The teenage years are a time of considerable brain changes and inevitable emotional turmoil.
The researchers found that high levels of social media use over four years was associated with increased depression - and each one-hour increase in the average time students said they spent on social media was associated with an increase in the severity of depression symptoms within that same year.
Higher-than-average social media use and time in front of the television were associated with more severe symptoms of depression.
Now, another research in the fray has come up with concrete data illustrating the ill-effects of social media on the mental health of teenagers. Those researchers concluded using social media less would significantly decrease feelings of depression and loneliness.

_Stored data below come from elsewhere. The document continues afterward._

(** * ATS Resume Tracker: DOCX patching, fit scoring, storage and cloud sync

    A shallow embedding of the parts of the browser extension that carry
    logic of their own, and the properties checked against them:

    - [Docx]: [distributeAcrossNodes], [patchDocxWithParagraphs] and
      [extractParagraphsFromDocxBase64] (the DOCX utilities that follow the
      background worker in src/src/background/background.ts);
    - [Num], [Score]: numbers, [tokenize], [computeHeuristicScore] and the
      arithmetic of [analyzeMatch] (src/src/popup/utils/download.ts);
    - [Effect], [Storage]: [StorageManager] (src/unnamed/part_001), the job
      handler of the background worker, the cloud operations of
      src/src/firebase/sync.ts, and [saveGeneratedContent];
    - [Generate]: [mergeParagraphsJson] and the request and repair flow of
      [generateOptimizedResume];
    - [Analyze]: [analyzeMatch] from the reply of the model on, with the
      conversion of the reported score to a number;
    - [DocxLaws], [DocxFile], [ScoreLaws], [GenerateLaws], [TextLaws]:
      further properties of the DOCX utilities, of the scoring and of the
      generation;
    - [Manager], [SyncLaws]: the storage manager and the cloud operations;
    - [Handlers], [Upload], [Popup], [Download], [WordDoc],
      [CoverLetterFlow], [Typewriter], [Base64]: the handlers of the popup
      (src/src/popup), the downloads and the byte conversions.

    JavaScript strings are sequences of UTF-16 code units; [length] and
    [slice] count code units, so a string is a [list N]. *)

From stdpp Require Import base list gmap strings pretty.
From Stdlib Require Import ZArith NArith Lia Ascii.
From Stdlib Require Import Floats.SpecFloat.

Researchers also found evidence that social media - and not other screen-based activities - may promote depressive symptoms in those already suffering them, through a reinforcing spiral process.
"The biggest surprise for me was that video gaming and depression were not related at all over the course of four years", he said.
"The algorithmic features of television viewing and, in particular, social media, create and maintain a feedback loop by suggesting similar content to users based on their previous search and selection behaviour". First, there was "Upward Social Comparison", the idea that social media can harm people's self-esteem as they are bombarded with highlight reels of other people's lives.
The U.S. National Institute of Mental Health has more on teen depression.
During the study, the researchers followed nearly 4,000 Canadian teenagers from ages 12 to 16 years.
Dr. Gary Maslow, a child and adolescent psychiatrist at Duke Health and assistant professor of pediatrics at Duke University in Durham, North Carolina, said in January that he often points his patients' families to the American Academy of Pediatrics for tips on how to establish healthy social media habits at home.
Conrod said her research showed that social media could have a particularly negative impact, as young people are presented with "very idealized images of what the lives of young people are like and presented through social media with images from their own peers". "Thus, the more one's depressive state influences their viewing choices, the more similar content is being suggested and provided, and the more likely one will be continuously exposed to such content, therewith maintaining and enhancing depression".
'This is highly encouraging from a prevention perspective, ' Dr Conrod said.
Boers and colleagues found that for television, increased use was associated with a decline in the severity of depression symptoms in a between-person analysis (-0.22, 95% CI -0.40 to -0.05), but in a within-person analysis, increasing television use by one hour within a given year was associated with a 0.18-unit increase (95% CI 0.09-0.27) in depressive symptoms. "Early detection of vulnerability to depression gives doctors and parents plenty of time to intervene by adjusting the amount of time young people use social media and television".
"Regulating teens" social media and television use might be one way to help young people manage depressed mood or vulnerability to depressive symptoms'.